# Fast & Furious 9 knackt Pandemie-Rekord mit 500 Millionen Dollar



## GoodnightSolanin (11. Juli 2021)

Jetzt ist Deine Meinung zu *Fast & Furious 9 knackt Pandemie-Rekord mit 500 Millionen Dollar* gefragt.


						Bitte beachtet: Der Kommentarbereich wird gemäß der Forenregeln moderiert.

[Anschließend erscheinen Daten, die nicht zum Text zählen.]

(** An item goes behind the items before it and in front of all others, the
    ones with the same key included. *)
Lemma list_insert_sorted_spec (items : gmap Z QUIC_CFQ_ITEM_EX) (l : list Z) (n : Z) (i : QUIC_CFQ_ITEM_EX) :
  items !! n = Some i -> (n ∉ l) -> NoDup l -> (forall a, a ∈ l -> is_Some (items !! a)) -> in_order items l ->
  exists l1 l2, l = l1 ++ l2 /\ list_insert_sorted items l n = Some (l1 ++ n :: l2) /\ in_order items (l1 ++ n :: l2) /\
    (forall a ia, a ∈ l1 -> items !! a = Some ia -> compare ia i < 0) /\
    (forall a ia, a ∈ l2 -> items !! a = Some ia -> 0 <= compare ia i).
Proof.
  intros Hi Hni Hnd Hl Hs. destruct (seek_sorted_spec items i l None Hl) as (l1 & l2 & -> & Hseek & H1 & H2).
  exists l1, l2. assert (forall a ia, a ∈ l2 -> items !! a = Some ia -> 0 <= compare ia i) as H2'.
  { intros a ia Ha Hia. destruct l2 as [|p l2]; [by apply elem_of_nil in Ha|].
    assert (StronglySorted (item_le items) (p :: l2)) as Hp by (by eapply StronglySorted_app_1_r).
    apply elem_of_cons in Ha as [->|Ha]; [by eapply (H2 p)|]. apply StronglySorted_inv in Hp as [_ Hp].
    rewrite Forall_forall in Hp. specialize (Hp a Ha). unfold item_le in Hp. rewrite Hia in Hp.
    destruct (items !! p) as [ip|] eqn:Hp'; [|done]. specialize (H2 p ip eq_refl Hp').
    pose proof (compare_opp i ip). pose proof (compare_opp i ia). pose proof (compare_le ip ia). pose proof (compare_le i ip).
    pose proof (compare_le i ia). lia. }
  split_and!; try done.
  - unfold list_insert_sorted. rewrite Hi. cbn [mbind option_bind]. destruct (l1 ++ l2) as [|p l'] eqn:E.
    { apply app_eq_nil in E as [-> ->]. done. }
    rewrite <- E in *. clear E. rewrite Hseek. cbn [mbind option_bind]. destruct l2 as [|q l2]; cbn [head].
    + rewrite app_nil_r in *. by rewrite list_insert_tail_spec.
    + destruct (last l1) as [ref|] eqn:El.
      * apply last_Some in El as [l1' ->]. rewrite <- !app_assoc in *. cbn [app] in *. unfold list_insert_after.
        rewrite decide_False by done. rewrite insert_behind_split; [done|]. apply NoDup_app in Hnd as (_ & Hd & _). intros Hr. by eapply Hd; [exact Hr|left].
      * apply last_None in El as ->. cbn [app]. unfold list_insert_head. by rewrite decide_False.
  - assert (in_order items l1) as S1 by (by eapply StronglySorted_app_1_l). assert (in_order items l2) as S2 by (by eapply StronglySorted_app_1_r).
    apply StronglySorted_app_2; [|done|].
    + intros x y Hx Hy. apply elem_of_cons in Hy as [->|Hy]; [|by eapply StronglySorted_app_1_elem_of].
      destruct (Hl x ltac:(set_solver)) as [ix Hix]. unfold item_le. rewrite Hix, Hi. specialize (H1 x ix Hx Hix). lia.
    + constructor; [done|]. apply Forall_forall. intros y Hy. destruct (Hl y ltac:(set_solver)) as [iy Hiy]. unfold item_le.
      rewrite Hi, Hiy. specialize (H2' y iy Hy Hiy). rewrite compare_opp. lia.
Qed.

			Dieser Inhalt steht nur eingeloggten Mitgliedern zur Verfügung.
        

 Zum Artikel: *Fast & Furious 9 knackt Pandemie-Rekord mit 500 Millionen Dollar*


----------



## ribald (11. Juli 2021)

So unverdient.... argh. 
Der Film ist schrott.....


----------



## Gast1649365804 (11. Juli 2021)

Dom wird nie den Kessel-Flug in weniger als 12 Parsecs schaffen. 😂


----------



## Vordack (11. Juli 2021)

ribald schrieb:


> So unverdient.... argh.
> Der Film ist schrott.....


Ja, leider. 

Bin sehr wohlwollend an ihn herangegangen...aber nein, einfach nein.


----------



## GTAEXTREMFAN (12. Juli 2021)

Ich mag die Reihe eigentlich eher nur "solala"  habe aber fünf Teile auf DVD


----------



## Vordack (12. Juli 2021)

GTAEXTREMFAN schrieb:


> Ich mag die Reihe eigentlich eher nur "solala"  habe aber fünf Teile auf DVD



Ich hab sie alle (außer B & H). Und der Neue kommt nicht in meine Sammlung!


----------



## Rabowke (12. Juli 2021)

Das Franchise hat sich halt leider in eine komplett andere Richtung entwickelt wie es die Wurzeln haben vermuten lassen und das tat meiner Meinung nach der Serie nicht wirklich gut.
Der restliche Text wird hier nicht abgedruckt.